# Log question

1. May 26, 2010

### Everstar

1. The problem statement, all variables and given/known data
1. Use the fact that loga(10)= 2.4197 and loga(13)=2.6955 to solve the following

a. loga(130) b. loga(1.3) c. loga(1000)

2. Relevant equations

3. The attempt at a solution
I'm not really sure how to do this i missed yesterdays class i dont really want the anwser just some help on how to do it becuase i dont understand it out of the book at all. any help would be greatly appreciated

2. May 26, 2010

### Dick

Do you know some rules of logarithms? Like 130=13*10. How is the log of a product related to the log of the terms?

3. May 26, 2010

### Everstar

well i think you getting at something like this
so if i have logam+logan

i get loga(m)(n)

4. May 26, 2010

### Dick

Sure. log_a(m)+log_a(n)=log_a(m*n). So what's the answer to the first one?

5. May 26, 2010

### Everstar

well i'm not sure if im correct but i multiplied the two numbers 2.4197*2.6955 = 6.522

6. May 26, 2010

### Dick

Why did you multiply them? If log_a(m)+log_a(n)=log_a(mn) and you put m=10 and n=13, I don't think you want to multiply 2.4197*2.6955.

7. May 26, 2010

### Everstar

well then i just get log_a(10)(13) which is 130 but i dont understand what i am supposed to do with that? im sorry im just confused

8. May 26, 2010

### Dick

What do you think log_a(10)(13) means? You are a little too confused. Look, log_a(10)+log_a(13)=log_a(10*13)=log_a(130).
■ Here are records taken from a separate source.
(** ** Files *)

Definition current_files : M (option (list string)) :=
  plist ← pb (propertyListForType NS_PASTEBOARD_TYPE_FILENAMES);
  match plist with
  | None | Some [] => mret None
  | Some paths => mret (Some paths)
  end.
Definition set_files (files : list string) : M unit :=
  match files with
  | [] => mret tt
  | _ =>
      pb clearContents ;;
      ok ← pb (writeObjects ((λ f, from_utf8_lossy (as_bytes f)) <$> files));
      modify_st (set_image_cache None) ;;
      if ok : bool then mret tt else raise (Io "NSPasteboard::writeObjects returned false")
  end.

(** The task that polls reads images with [current_image_async]. *)
#[export] Instance Mac_backend : Backend S := {
  Clipboard.set_text text := succeeded (set_text text);
  Clipboard.set_image data mime := succeeded (set_image data mime);
  Clipboard.set_dib_image data := succeeded (set_dib_image data);
  Clipboard.set_files l := succeeded (set_files l);
  Clipboard.current_text := answered current_text;
  Clipboard.current_image := answered current_image_async;
  Clipboard.current_files := answered current_files
}.

(** * What the pasteboard promises *)

(** The count of changes and the contents, at an instant.  Other programs may act
    in every call; when they do not raise the count, they did not change anything. *)
Class PasteboardLaws : Type := {
  count : W → Z;
  contents : W → string → option (list byte);
  evolves (w w' : W) : Prop := (count w ≤ count w')%Z ∧ (count w' = count w → ∀ t, contents w' t = contents w t);
  changeCount_read w : fst (changeCount w) = count (snd (changeCount w)) ∧ evolves w (snd (changeCount w));
  data_read t w : fst (dataForType t w) = contents (snd (dataForType t w)) t ∧ evolves w (snd (dataForType t w));
  plist_evolves t w : evolves w (snd (propertyListForType t w));
  bitmap_evolves data w : evolves w (snd (bitmap_to_png data w));
  blocking_evolves w : evolves w (snd (spawn_blocking w));
  printed_evolves argv w : evolves w (snd (printed argv w));
  feed_evolves argv name data w : evolves w (snd (feed argv name data w))
}.

Section laws.
Context {L : PasteboardLaws}.

Lemma evolves_refl w : evolves w w.
Proof. by split. Qed.
Lemma evolves_trans w1 w2 w3 : evolves w1 w2 → evolves w2 w3 → evolves w1 w3.
Proof.
  intros [H1 D1] [H2 D2]. split; [lia|]. intros Hc t. rewrite D2, D1; [done|lia..].
Qed.

(** What a read of the contents makes of them. *)
Definition fresh_image (d : string → option (list byte)) : option ImageBytes :=
  encode_image (nonempty (d NS_PASTEBOARD_TYPE_PNG)) (nonempty (d NS_PASTEBOARD_TYPE_JPEG)) (nonempty (d NS_PASTEBOARD_TYPE_TIFF)).
(** The image that is kept is the one of the contents it was read of. *)
Definition coherent (s : S) : Prop :=
  match image_cache s with
  | None => True
  | Some e => (change_count e ≤ count (os s))%Z ∧
      (change_count e = count (os s) → fresh_image (contents (os s)) = Some (bytes e))
  end.

Lemma fresh_evolves w w' : evolves w w' → count w' = count w → fresh_image (contents w') = fresh_image (contents w).
Proof. intros [_ D] Hc. unfold fresh_image. by rewrite !D. Qed.
Lemma coherent_evolves w s : coherent s → evolves (os s) w → coherent (set_os w s).
Proof.
  unfold coherent. cbn. destruct (image_cache s) as [e|]; [|done]. intros [Hle He] Hev. pose proof Hev as [Hc _].
  split; [lia|]. intros Heq. rewrite (fresh_evolves _ _ Hev) by lia. apply He. lia.
Qed.

(** The reads of the three types between two instants: what they make of the
    contents when these did not change meanwhile. *)
Lemma read_bytes_spec t s : ∃ w, evolves (os s) w ∧
  read_pasteboard_bytes t s = (Ok (nonempty (contents w t)), set_os w s).
Proof.
  exists (snd (dataForType t (os s))). destruct (data_read t (os s)) as [Hd Hev]. split; [done|].
  unfold read_pasteboard_bytes, mbind, ST_bind, pb, on_os. destruct (dataForType t (os s)) as [d w]. cbn in *. by subst d.
Qed.
Lemma contents_at w0 w w' t : evolves w0 w → evolves w w' → count w' = count w0 → contents w t = contents w0 t.
Proof. intros [H1 D1] [H2 _] Hc. apply D1. lia. Qed.

Definition reads_fresh (w0 : W) (r : option ImageBytes) (w : W) : Prop :=
  evolves w0 w ∧ (count w = count w0 → r = fresh_image (contents w0)).

Lemma read_image_spec s : ∃ r w, read_image_bytes_from_pasteboard s = (Ok r, set_os w s) ∧ reads_fresh (os s) r w.
Proof.
  unfold read_image_bytes_from_pasteboard, mbind, ST_bind.
  destruct (read_bytes_spec NS_PASTEBOARD_TYPE_PNG s) as (w1 & E1 & ->).
  destruct (nonempty (contents w1 NS_PASTEBOARD_TYPE_PNG)) as [png|] eqn:Hpng.
  { eexists _, w1. split; [done|]. split; [done|]. intros Hc. unfold fresh_image, encode_image.
    rewrite <- (contents_at _ _ _ _ E1 (evolves_refl w1) Hc), Hpng. done. }
  destruct (read_bytes_spec NS_PASTEBOARD_TYPE_JPEG (set_os w1 s)) as (w2 & E2 & ->). cbn [set_os os] in E2 |- *.
  pose proof (evolves_trans _ _ _ E1 E2) as E12.
  destruct (jpeg_to_png_normalized <$> nonempty (contents w2 NS_PASTEBOARD_TYPE_JPEG)) as [[data|?| |]|] eqn:Hjpeg.
  { eexists _, w2. split; [done|]. split; [done|]. intros Hc. unfold fresh_image, encode_image.
    rewrite <- (contents_at _ _ _ _ E1 E2 Hc), Hpng, <- (contents_at _ _ _ _ E12 (evolves_refl w2) Hc), Hjpeg. done. }
  all: destruct (read_bytes_spec NS_PASTEBOARD_TYPE_TIFF (set_os w2 (set_os w1 s))) as (w3 & E3 & ->); cbn [set_os os] in E3 |- *;
    pose proof (evolves_trans _ _ _ E12 E3) as E13; pose proof (evolves_trans _ _ _ E2 E3) as E23;
    (destruct (tiff_to_png_normalized <$> nonempty (contents w3 NS_PASTEBOARD_TYPE_TIFF)) as [[data|?| |]|] eqn:Htiff;
     (eexists _, w3; split; [done|]; split; [done|]; intros Hc; unfold fresh_image, encode_image;
      rewrite <- (contents_at _ _ _ _ E1 E23 Hc), Hpng, <- (contents_at _ _ _ _ E12 E3 Hc), Hjpeg,
        <- (contents_at _ _ _ _ E13 (evolves_refl w3) Hc), Htiff; done)).
Qed.

(** What a read of the image leaves: nothing but the cache and the pasteboard. *)
Definition image_read (s : S) (r : option ImageBytes) (s' : S) : Prop :=
  coherent s' ∧ evolves (os s) (os s') ∧ (count (os s') = count (os s) → r = fresh_image (contents (os s))).

Lemma cache_hit_fresh s n i w :
  coherent s → evolves (os s) w → n = count w → cache_hit n (image_cache s) = Some i →
  image_read s (Some i) (set_os w s).
Proof.
  intros Hs Hev -> Hh. unfold cache_hit in Hh. destruct (image_cache s) as [e|] eqn:Ee; [|done]. case_decide as Hc; [|done].
  injection Hh as <-. split; [by apply coherent_evolves|]. split; [done|]. cbn. intros Hc'.
  unfold coherent in Hs. rewrite Ee in Hs. destruct Hs as [_ He]. symmetry. apply He. lia.
Qed.
Lemma keep_fresh_spec w0 n r s :
  coherent s → evolves w0 (os s) → (∃ w1, evolves w0 w1 ∧ n = count w1 ∧ evolves w1 (os s) ∧
    (r = None ∨ (count (os s) = count w1 → r = fresh_image (contents w1)))) →
  ∃ s', keep_fresh n r s = (Ok tt, s') ∧ coherent s' ∧ os s' = os s.
Proof.
  intros Hs Hev (w1 & H01 & -> & H1 & Hr). destruct r as [i|]; [|by exists s]. eexists. split; [done|]. split; [|done].
  unfold coherent. cbn. destruct Hr as [|Hr]; [done|]. pose proof H1 as [Hle _]. split; [done|]. intros Hc.
  rewrite (fresh_evolves _ _ H1) by done. symmetry. by apply Hr.
Qed.

Lemma current_image_spec s : coherent s → ∃ r s', current_image s = (Ok r, s') ∧ image_read s r s'.
Proof.
  intros Hs. unfold current_image, mbind, ST_bind, pb at 1, on_os.
  destruct (changeCount_read (os s)) as [Hn Hev]. destruct (changeCount (os s)) as [n w1]. cbn in Hn, Hev. unfold gets.
  cbn [set_os image_cache]. destruct (cache_hit n (image_cache s)) as [i|] eqn:Hh.
  { eexists _, _. split; [done|]. by eapply cache_hit_fresh. }
  destruct (read_image_spec (set_os w1 s)) as (r & w2 & -> & H2 & Hr). cbn in H2, Hr.
  pose proof (evolves_trans _ _ _ Hev H2) as H02.
  destruct (keep_fresh_spec (os s) n r (set_os w2 (set_os w1 s))) as (s' & -> & Hs' & Eo).
  - by apply coherent_evolves; [apply coherent_evolves|].
  - done.
  - exists w1. split_and!; [done|done|done|by right].
  - eexists _, _. split; [done|]. split; [done|]. rewrite Eo. split; [done|]. cbn. intros Hc.
    pose proof Hev as [L1 _]. pose proof H2 as [L2 _].
    rewrite Hr by lia. apply fresh_evolves; [done|lia].
Qed.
You know log_a(10)=2.4197 and log_a(13)=2.6955. I wouldn't multiply them.

9. May 26, 2010

### Everstar

oh my goodness lol i add them =)

10. May 26, 2010

### Dick

Thank you. Yes. Now express 1.3 and 1000 in terms of 10 and 13 and use the rules of logs again.

11. May 26, 2010

### Everstar

i figured it out thank you for the help =) i add the first one then divide (subtract the second one, then add add add on the third one. thanks =)

12. May 27, 2010

### HallsofIvy

Yes, log(1000)= log(10*10*10)= log(10)+ log(10)+ log(10). Of course, that's the same as 3*log(10). That's another "rule of logarithms": log(xy)= y log(x).